In the classical imagination the hours were not fixed elements in time, but were associated with a situation in the daily routine. “Augé” denotes the first light before sunrise. “Anatolé”, sunrise as the second hour, is also a term meaning the East. Then follow “Mousika”, the morning hour of music and studies, “Gymnastika”, physical exercise, and “Nymphé”, washing, to describe just the first few. Schlee has chosen an orchestral scoring in which the classical imagination is brought to life: a string ensemble which unfolds soloistically, and flute, cor anglais and harp correspond with the classical instruments of pan flute, aulos and guitar. The sparse use of percussion instruments completes the ensemble. The sequence of twelve movements is structured symmetrically: in the outer movements “Augé” and “Arktos” (starry sky), we hear “the singing of a nightingale which completes the circle. “Anatolé” and “Dysis” (sunrise and sunset) correspond with each other, first ascending harmonically and then notated in retrograde movement. The reflection is centred on midday – “Mesembria”, where the organ is silent. The longest movement is the eighth: “Eleté” (work in the afternoon), where the organ and strings are linked with each other in complex counterpoint” (Schlee).

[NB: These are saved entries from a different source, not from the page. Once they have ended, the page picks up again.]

(** ** Initialisation *)

(** A context after a successful initialisation is between two calls and holds nothing. *)
Lemma init_state_holds ctx c key v enc ctx' : cipher ctx = Some c → length (buf ctx) = 32%nat →
  init_state ctx c key v enc = Some (1, ctx') →
  cipher ctx' = Some c ∧ buf_len ctx' = 0 ∧ final_used ctx' = 0 ∧ block_mask ctx' = block_size c - 1 ∧
  (block_size c = 1 ∨ block_size c = 8 ∨ block_size c = 16) ∧ buf ctx' = buf ctx ∧ flags ctx' = flags ctx ∧
  final ctx' = final ctx.
Proof.
  intros Hc Hb. unfold init_state.
  destruct (Z.eqb_spec (block_size c) 1), (Z.eqb_spec (block_size c) 8), (Z.eqb_spec (block_size c) 16); cbn [orb negb]; try done.
  all: destruct (_ && _); [done|]; destruct (if Z.land _ _ =? 0 then _ else _) as [[w|]|]; try done.
  all: destruct (if match key with Some _ => true | None => _ end then _ else _) as [r w'];
    destruct (r =? 0); [done|]; intros [= <-]; cbn; auto 10.
Qed.
End evp.

(** ** The theorems *)

(** encryption through a cipher context.  For any cipher that works on whole blocks and any way of cutting the
    message into pieces, the calls of [EVP_EncryptUpdate] followed by [EVP_EncryptFinal_ex] together give the
    ciphertext of the whole message with its padding ([encrypted]: the padding is [n] bytes of value [n], a whole
    block after whole blocks; with padding off the call fails unless the message is whole blocks; none for a
    stream cipher). *)
Theorem EVP_encrypt_pieces {D : Type} (c : EVP_CIPHER D) ok f adv `{!BlockCipher c ok f adv} ctx pieces :
  holds c ok ctx [] → Forall piece pieces →
  run EVP_EncryptUpdate EVP_EncryptFinal_ex ctx pieces = encrypted c f (wk ctx) (no_padding ctx) (concat pieces).
Proof. exact (encrypt_pieces c ok f adv ctx pieces). Qed.

(** C32: decryption through a cipher context.  For any cutting of the ciphertext into pieces, the calls of
    [EVP_DecryptUpdate] followed by [EVP_DecryptFinal_ex] succeed exactly when the ciphertext is a positive number of
    blocks whose decryption ends in a valid padding, and then give the decryption without it ([decrypted]); the
    constant-time computation on masks decides exactly that.  With padding off, and for a stream cipher, they give
    the decryption of whole blocks. *)
Theorem EVP_decrypt_pieces {D : Type} (c : EVP_CIPHER D) ok f adv `{!BlockCipher c ok f adv} ctx pieces :
  holds c ok ctx [] → final_used ctx = 0 → length (final ctx) = 32%nat → bytes (final ctx) → Forall piece pieces →
  run EVP_DecryptUpdate EVP_DecryptFinal_ex ctx pieces = decrypted c f (wk ctx) (no_padding ctx) (concat pieces).
Proof. exact (decrypt_pieces c ok f adv ctx pieces). Qed.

The colouring of the organ is structured according to the character of the movements: starting from the neutral, soft sound of the eight foot stop, it brightens towards the colouring of the full chorus, rich in overtones. In succession, aspects of partial colours, more subtle shadings are explored. Each movement has its own tonal character, its own instrumentation. So, in “Mousika”, the organ plays as ‘primus inter pares’, a first among equals, with the strings. In “Gymnastika”, a virtuoso pedal solo on the organ obviously corresponds with the tambourine. “I was interested in the numerous associations of organ sound which, for example, a classical wind instrument can also evoke. We should not forget that the organ, which nowadays seems to be the quintessential sacred instrument, has Dionysian origins.” And unlike a symphonically-conceived concerto form, the work is a development in short, concise, colourful contrasts.